Andando All’1&35circa da 25 anni: serata amarcord con Pinelli, Aki e Filoni

andando-all135circa-da-25-anni-serata-amarcord-con-pinelli-aki-e-filoni
0 730

La parola Amarcord, la cui scrittura originale è A m’arcord, è un’espressione in dialetto romagnolo che significa, letteralmente, io mi ricordo. Sdoganata e divenuta famosa grazie all’omonimo film di Fellini del 1973, viene comunemente utilizzata per indicare qualcosa legato al passato, un ricordo nostalgico, un pezzetto di vita trascorsa che è piacevole ripescare dalla memoria. Quello che si prepara per domenica 22 ottobre, dalle 18.30, All’Unaetrentacinquecirca di Cantù, è un appuntamento che più amarcord non si può, perché parla di una storia lunga venticinque anni, quella del locale canturino, e di buona musica, quella proposta da un magnifico trio. «Per festeggiare nel migliore dei modi questi venticinque anni – ha raccontato Carlo Prandini, direttore artistico del club –  ho organizzato e organizzerò diversi concerti con grandi artisti internazionali, ma questa sera si torna alle radici, là dove tutto è cominciato. Così ho chiamato tre musicisti bravissimi, che sono stati tra i primi a salire su questo palco, nel 1992: Alberto Pinelli, Antonio Aki Chindamo e Piero Filoni».

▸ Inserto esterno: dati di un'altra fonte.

(** What [seal_all] writes after the prefix, [open_all] under the same key reads back to its end, for
    any plaintext: empty, a multiple of the chunk size or not; neither helper panics or runs out of
    fuel, and the reader keeps nothing afterwards. *)
Theorem stream_file_roundtrip {GE} `{Cpu} `{SubtleLaws} `{ZeroizeLaws} (fill : fill_call GE) (key pt : list Z) :
  array_ok 32 key → fill_ok fill → (fill (replicate 32 0)).2 = Ok tt → bytes_ok pt → length pt < 2 ^ 58 →
  ∃ enc prefix enc' file d,
    encryptor_init fill key = Some (Ok (enc, prefix)) ∧ length prefix = FILE_PREFIX_BYTES ∧
    seal_all (GetrandomError := GE) enc pt prefix = Some (enc', Ok file) ∧ finalized (enc_push enc') = true ∧
    open_all (GetrandomError := GE) (decryptor_new key) file = Some (d, Ok pt) ∧ wiped d.
Proof.
  intros Hk Hfill Hr Hb Hl. destruct (sealed_file fill key pt Hk Hfill Hr Hb Hl) as (enc & prefix & enc' & file & E1 & E2 & E3 & E4 & Hfb & Hfl & Ha).
  destruct (open_all_spec (GE := GE) key file Hk Hfb ltac:(lia)) as (d & r & Eo & Hwd & A & _). apply A in Ha as ->.
  by exists enc, prefix, enc', file, d.
Qed.

Lemma stream_file_roundtrip_witness :
  let _ := plain_subtle in let _ := {| feature_available := false |} in let _ := plain_zeroize in
  ∃ enc prefix enc' file d,
    encryptor_init (GetrandomError := unit) (constant_fill 7) (seqZ 0 32) = Some (Ok (enc, prefix)) ∧ length prefix = FILE_PREFIX_BYTES ∧
    seal_all (GetrandomError := unit) enc [1; 2; 3] prefix = Some (enc', Ok file) ∧ finalized (enc_push enc') = true ∧
    open_all (GetrandomError := unit) (decryptor_new (seqZ 0 32)) file = Some (d, Ok [1; 2; 3]) ∧ wiped d.
Proof.
  refine (@stream_file_roundtrip unit {| feature_available := false |} plain_subtle plain_subtle_laws plain_zeroize plain_zeroize_laws
    (constant_fill 7) (seqZ 0 32) [1; 2; 3] _ (constant_fill_ok 7 _) _ _ _).
  - by_decision.
  - by_decision.
  - reflexivity.
  - by_decision.
  - by_decision.
Defined.

(** C10. [open_all] always returns, wiped, and accepts exactly the files of the format: the version, a header
    and records, each with the tag of its own position, full chunks under any tag but [Final] and one
    [Final] record at the end; the plaintext is theirs. *)
Theorem stream_file_open_exact {GE} `{Cpu} `{SubtleLaws} `{ZeroizeLaws} (key file : list Z) :
  array_ok 32 key → bytes_ok file → length file < 2 ^ 64 →
  ∃ d r, open_all (GetrandomError := GE) (decryptor_new key) file = Some (d, r) ∧ wiped d ∧
    ∀ pt, r = Ok pt ↔ ∃ header recs, file = FORMAT_VERSION :: header ++ recs ∧ length header = HEADER_BYTES ∧ wire_file (start key header) pt recs.
Proof. intros Hk Hb Hl. destruct (open_all_spec (GE := GE) key file Hk Hb Hl) as (d & r & E & Hw & A & _). by exists d, r. Qed.

Lemma stream_file_open_exact_witness :
  let _ := plain_subtle in let _ := {| feature_available := false |} in let _ := plain_zeroize in
  ∃ d r, open_all (GetrandomError := unit) (decryptor_new (seqZ 0 32)) (2 :: seqZ 0 100) = Some (d, r) ∧ wiped d ∧
    ∀ pt, r = Ok pt ↔ ∃ header recs, 2 :: seqZ 0 100 = FORMAT_VERSION :: header ++ recs ∧ length header = HEADER_BYTES ∧
      wire_file (start (seqZ 0 32) header) pt recs.
Proof.
  refine (@stream_file_open_exact unit {| feature_available := false |} plain_subtle plain_subtle_laws plain_zeroize plain_zeroize_laws
    (seqZ 0 32) (2 :: seqZ 0 100) _ _ _); by_decision.
Defined.

(** Truncation and extension are told apart from tampering: every strict prefix of a sealed file, cut at
    a record's border or inside, is [Truncated], and every extension of it is [TrailingData]. *)
Theorem stream_file_cut {GE} `{Cpu} `{SubtleLaws} `{ZeroizeLaws} (fill : fill_call GE) (key pt extra : list Z) (n : nat) :
  array_ok 32 key → fill_ok fill → (fill (replicate 32 0)).2 = Ok tt → bytes_ok pt → length pt < 2 ^ 58 →
  bytes_ok extra → length extra < 2 ^ 63 →
  ∃ enc prefix enc' file,
    encryptor_init fill key = Some (Ok (enc, prefix)) ∧ seal_all (GetrandomError := GE) enc pt prefix = Some (enc', Ok file) ∧
    ((n < length file)%nat → ∃ d, open_all (GetrandomError := GE) (decryptor_new key) (take n file) = Some (d, Err Truncated)) ∧
    (extra ≠ [] → ∃ d, open_all (GetrandomError := GE) (decryptor_new key) (file ++ extra) = Some (d, Err TrailingData)).
Proof.
  intros Hk Hfill Hr Hb Hl Hx Hxl. destruct (sealed_file fill key pt Hk Hfill Hr Hb Hl) as (enc & prefix & enc' & file & E1 & _ & E3 & _ & Hfb & Hfl & Ha).
  exists enc, prefix, enc', file. split; [done|]. split; [done|]. apply (open_all_cut key file pt extra n Hk Hfb Hx); [lia|done].
Qed.

Lemma stream_file_cut_witness :
  let _ := plain_subtle in let _ := {| feature_available := false |} in let _ := plain_zeroize in
  ∃ enc prefix enc' file,
    encryptor_init (GetrandomError := unit) (constant_fill 7) (seqZ 0 32) = Some (Ok (enc, prefix)) ∧
    seal_all (GetrandomError := unit) enc [1; 2; 3] prefix = Some (enc', Ok file) ∧
    ((40 < length file)%nat → ∃ d, open_all (GetrandomError := unit) (decryptor_new (seqZ 0 32)) (take 40 file) = Some (d, Err Truncated)) ∧
    ([0] ≠ [] → ∃ d, open_all (GetrandomError := unit) (decryptor_new (seqZ 0 32)) (file ++ [0]) = Some (d, Err TrailingData)).
Proof.
  refine (@stream_file_cut unit {| feature_available := false |} plain_subtle plain_subtle_laws plain_zeroize plain_zeroize_laws
    (constant_fill 7) (seqZ 0 32) [1; 2; 3] [0] 40 _ (constant_fill_ok 7 _) _ _ _ _ _).
  - by_decision.
  - by_decision.
  - reflexivity.
  - by_decision.
  - by_decision.
  - by_decision.
  - by_decision.
Defined.

(** C11. The reader fails closed, from any state and on any input: a call that does not panic either is
    refused without effect, or succeeds, or leaves a wiped decryptor; and a wiped decryptor refuses every
    later call.  The turn that verifies the [Final] record releases nothing: its plaintext comes out of
    [finish] only. *)
Theorem decryptor_fail_closed {GE} `{Cpu} `{Subtle} `{ZeroizeLaws} (d : FileDecryptor) (input out : list Z) :
  (wiped d → feed (GetrandomError := GE) d input out = Some (d, out, Err Finished) ∧ finish (GetrandomError := GE) d out = (d, out, Err Finished)) ∧
  (∀ d' out' r, feed (GetrandomError := GE) d input out = Some (d', out', r) →
    match r with
    | Err e => d' = d ∧ out' = out ∧ (e = Finished ∨ e = InvalidLength) ∨ wiped d'
    | Ok n => state d' = AfterFinal → out' = out ∧ n = 0%nat
    end) ∧
  (∀ d' out' r, finish (GetrandomError := GE) d out = (d', out', r) →
    match r with
    | Err e => d' = d ∧ out' = out ∨ wiped d' ∧ e = Truncated
    | Ok n => wiped d' ∧ state d = AfterFinal ∧ n = final_len d
    end).
Proof.
  split; [|split].
  - intros (Hst & _). unfold feed, finish. by rewrite Hst.
  - intros d' out' r. unfold feed. destruct (state d) eqn:Hst; cbn [is_done]; [..|by intros [= <- <- <-]; left; auto].
    all: destruct (negb _ || _); [by intros [= <- <- <-]; left; auto|].
    all: destruct (step d input out) as [[[d1 out1] r1]|] eqn:Es; [|done]; cbn [mbind option_bind]; intros [= <- <- <-].
    all: destruct r1 as [n|e]; [|right; apply fail_wiped].
    all: unfold step in Es; rewrite Hst in Es.
    + destruct (negb _); [done|]. by injection Es as <- <- <-.
    + destruct (pull_init _ _); [|done]. cbn [mbind option_bind] in Es. by injection Es as <- <- <-.
    + destruct (Nat.ltb _ _); [done|]. destruct (from_byte _); [|done]. destruct (_ && _); [done|]. by injection Es as <- <- <-.
    + destruct (dec_pull d); [|done]. destruct (Z.eqb _ _).
      * destruct (pull _ _ _ _ _) as [[[? ?] [?|?]]|]; [|done..]. cbn [mbind option_bind] in Es. by injection Es as <- <- <-.
      * destruct (pull _ _ _ _ _) as [[[? ?] [?|?]]|]; [|done..]. cbn [mbind option_bind] in Es. by injection Es as <- <- <-.
    + done.
  - intros d' out' r. unfold finish. destruct (state d) eqn:Hst; cbn [is_done].
    all: try (destruct (Nat.ltb _ _); [by intros [= <- <- <-]; left|]).
    all: intros [= <- <- <-]; try (right; split; [apply fail_wiped|done]).
    + split; [apply fail_wiped|done].
    + by left.
Qed.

Antonio Silva del Club Tenco intervista Alberto Pinelli

Antonio Aki Chindamo

Pinelli, cantautore, lo scorso anno ha pubblicato il suo primo album dal titolo De vent, de acqua e pensée de bambin, una raccolta di quindici bellissime canzoni, registrate insieme ad alcuni dei migliori artisti del territorio, finalista al Premio Tenco 2016 per il miglior disco in dialetto. Chindamo, pianista di eccezionale bravura, è produttore, arrangiatore e guru del famoso studio Auditoria Records di Andrate, in cui sono passati personaggi del calibro di Simone Tomassini, Ermal Meta, Marianne Mirage, Francesco Gabbani, Giovanni Caccamo, Alessio Bernabei, Marco Carta e Raphael Gualazzi. Filoni, cantante e chitarrista, ha maturato la sua esperienza artistica on the road in giro per il mondo, in Italia ha fondato la rock band Sopracultura, con cui ha registrato tre album, prima di dedicarsi alle composizioni chitarra/voce ed è diventato un vero e proprio sex symbol (è nella foto principale non per caso) dopo la sua partecipazione alla quarta edizione del programma televisivo Pechino Express, nel 2015, in cui gareggiava, nella squadra degli Artisti, al fianco di Paola Barale.

Piero Filoni in partenza per Pechino Express

L’affiatato trio ha in serbo un concerto che stupirà tutti, oggi come allora. «Sarà una reunion just one night in parte elettrica e in parte acustica – ha proseguito Prandini – e il repertorio sarà ricco di brani originali e cover che percorreranno la storia del rock di tutti i tempi. Pinelli è un grande amante di Cat Stevens, quindi lo metterà di certo in scaletta. Ho sbirciato un po’ quello che stanno preparando, e posso affermare con certezza che sarà un live davvero da non perdere». Ma la serata riserverà anche altre sorprese, perché Amarcord è essenzialmente vita, passione e bellezza, qualcosa che nel locale canturino si respira sin dai primi anni Novanta. «Accanto a Pinelli, Chindamo e Filoni ci saranno un sacco di amici di lunga data – ha aggiunto –  come Alessio Brunialti e Donato Romeo, ma sappiamo già che i nomi presenti saranno certamente di più. Sono emozionato, un quarto di secolo è un traguardo importante, e mi piacerebbe, anche solo per una serata, riportare qui la maggior parte degli artisti e delle band che si sono esibiti nel corso degli anni. Il progetto è ambizioso, ma ce la faremo».

La serata entrerà nel vivo dall’orario aperitivo, per consentire a tutti, grandi e piccini di partecipare, il servizio bar e cucina sarà attivo dall’apertura. Ingresso gratuito.